You can use data to improve restaurant operations, both in your front of house (FOH) and back of house (BOH). Tracking key FOH metrics can help provide a path to healthy revenue levels. Optimizing your BOH and FOH metrics boosts the efficiency of your labor and food spending.

Tracking BOH and FOH data can help you root out issues and discover potential solutions. And once you start to implement different changes, you can track your progress with data and find out what’s working.

Both BOH and FOH restaurant KPIs deserve a closer look to help protect your profitability. In this blog post, Part 1 of 2, we will dive into the metrics you should be examining with your FOH’s profitability. (Want to know more about BOH data? Read Part 2 here.)

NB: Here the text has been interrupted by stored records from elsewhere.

Lemma prepared_again s k k' objects : asked k -> heard k k' objects OK_REPEAT -> selects s objects -> prepared s k'.
Proof.
  intros Ha Hh Hsel. destruct k as [| | | | | | | | | | |codes cb set mode], k' as [| | | | | | | | | | |codes' cb' set' mode']; cbn in Hh; try done; try (by left).
  destruct Hh as (-> & _ & Hr). destruct (Hr eq_refl) as [Hne Hs]. destruct Ha as [->|[-> Hf]]; [done|]. right. split; [done|]. by eapply Hsel.
Qed.

Lemma asked_still k k' objects : asked k -> heard k k' objects OK_CONTINUE -> asked k'.
Proof. intros Ha Hh. destruct k, k'; cbn in *; try done. by destruct Hh as (_ & ? & _). Qed.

Restaurant KPIs impacting a profitable front of house

Focus on four main areas that touch the guest experience to get the most out of FOH business:

  • Maximizing your revenue with your mix of dine-in, takeout, and delivery
  • Streamlining operations with integrated, robust FOH tools
  • Understanding your guest with CRMs, segmentation, and reporting
  • Driving repeat business with automated, personalized marketing efforts

You should start by creating a baseline of data that you can check over time to monitor improvement. So, what data should you be tracking around your FOH?

Focus on the customer experience

First, start by examining the entire customer experience. Any data you can collect about different stages of the guest experience can help you better optimize each element.

When a customer first discovers your restaurant through a search and discovery platform, what does their first impression look like? A new customer may book a reservation or an event, which means the customer will receive confirmations and reminders. Or the new diner may check out your social media or an affiliate network. Every step of this process, from the beginning to end, influences how a customer perceives your restaurant.

Next, examine the guest experiences while actually dining with you, whether on or off premise. This part of the customer experience covers everything from online ordering to payment and getting a reservation to being waitlisted.

Finally, how do you get a customer to return? By figuring out how the first experience went, you can set up successful loyalty and retention activities. Whether you solicit guest feedback, promote special offers based on customer behavior, or set up marketing automation for your loyalty program, your tailored marketing solution is also part of the overall customer experience.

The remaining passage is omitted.